Inoltre, i dati reperibili attraverso le moderne banche dati indeboliscono la forza dei riscontri intertestuali di Contini, e tutto
questo (insieme ad altri elementi, tra cui la notevole padronanza del francese che il poema rivela e che difficilmente il giovane
Dante avrebbe potuto avere) ha indotto certi studiosi ad assegnare l’opera a un rimatore trecentesco esperto ma di modesto
livello, che attingerebbe dalla tradizione poetica italiana del Duecento e del primo Trecento, compreso Dante, almeno quello
dell’Inferno.
Dopo quasi 150 anni, la questione del Fiore resta aperta. I nomi proposti in alternativa a Dante (Brunetto Latini o un letterato
della sua cerchia, Rustico Filippi, Dante da Maiano, Lippo Pasci de’ Bardi, Dante o Durante degli Abati, Folgòre da San
Gimignano, Guido Cavalcanti, Cecco Angiolieri, Immanuel Romano, Francesco da Barberino, Antonio Pucci), confermano che è
più facile confutare un’attribuzione che proporne una altrettanto o più convincente.
Va ricordato inoltre che l’attribuzione a Dante del Fiore trascina con sé anche quella del Detto d’amore, un poemetto
trasmesso adespoto dal ms.

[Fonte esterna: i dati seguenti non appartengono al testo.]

(** On that path the transaction is left open: [create] returns without
    rollback and without commit, whatever the customer step has written. *)
Lemma unknown_shop_leaves_transaction_open (qd : CreateQuoteDto) (cd : CustomerDto)
  (w : World Tables) (r : Response) (w' : World Tables) :
  ShopModel_findOne (shopSlug qd) = Return None ->
  create qd cd w = (Return r, w') ->
  is_Some (tx w') /\
  (EvRollback ∉ drop (length (trace w)) (trace w')) /\
  (EvCommit ∉ drop (length (trace w)) (trace w')).
Proof.
  intros Hshop. unfold create, bind at 1, sequelize_transaction, try_catch.
  set (w0 := mkWorld (committed w) (Some (committed w)) (trace w ++ [EvBegin])).
  destruct (create_body qd cd w0) as [[r0|e] w1] eqn:Hbody.
  2:{ intros Hh; exfalso; revert Hh; apply rollback_handler_throws. }
  intros [= <- <-]. revert Hbody. unfold create_body, bind at 1, check_items.
  destruct (length_is_zero (items qd)); [discriminate|]. cbn [ret].
  unfold bind at 1, resolve_customer.
  assert (Hdrop : forall evs, drop (length (trace w)) (trace w ++ evs) = evs).
  { intros evs. rewrite drop_app_length. reflexivity. }
  destruct (truthy (fullName cd) && negb (truthy (dto_customerId cd))).
  - unfold bind at 1, in_tx, on_customers; simpl.
    destruct (customerService_create cd (customers (committed w))) as [[k c1]|e];
      [|discriminate].
    unfold bind, query; simpl. rewrite Hshop. intros [= <- <-]; simpl.
    rewrite <- app_assoc, Hdrop. split; [eauto|]. split; not_in_tac.
  - destruct (truthy (personId cd)).
    + unfold bind at 1, bind at 1, in_tx, on_customers; simpl.
      destruct (customerService_update cd (customers (committed w))) as [[i c1]|e];
        [|discriminate].
      unfold bind, query; simpl. rewrite Hshop. intros [= <- <-]; simpl.
      rewrite <- app_assoc, Hdrop. split; [eauto|]. split; not_in_tac.
    + unfold bind, query; simpl. rewrite Hshop. intros [= <- <-]; simpl.
      rewrite Hdrop. split; [eauto|]. split; not_in_tac.
Qed.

Ashburnham 1234 bis della BML, che però in origine costituiva un unico codice con l’attuale
manoscritto del Fiore: a parere di molti, infatti, il Fiore e il Detto – che è a sua volta un rifacimento del Roman de la Rose –
sarebbero opera di un medesimo autore.
Le Digital Humanities
Strumenti
CollateX: https://collatex.net/demo/
HTR (handwritten text recognition) es. Transkribus
Edizione critica ipertestuale: punta alla creazione di un ipertesto che consente al lettore di accedere ad una grande
quantità di informazioni che non trovano posto nell’edizione cartacea.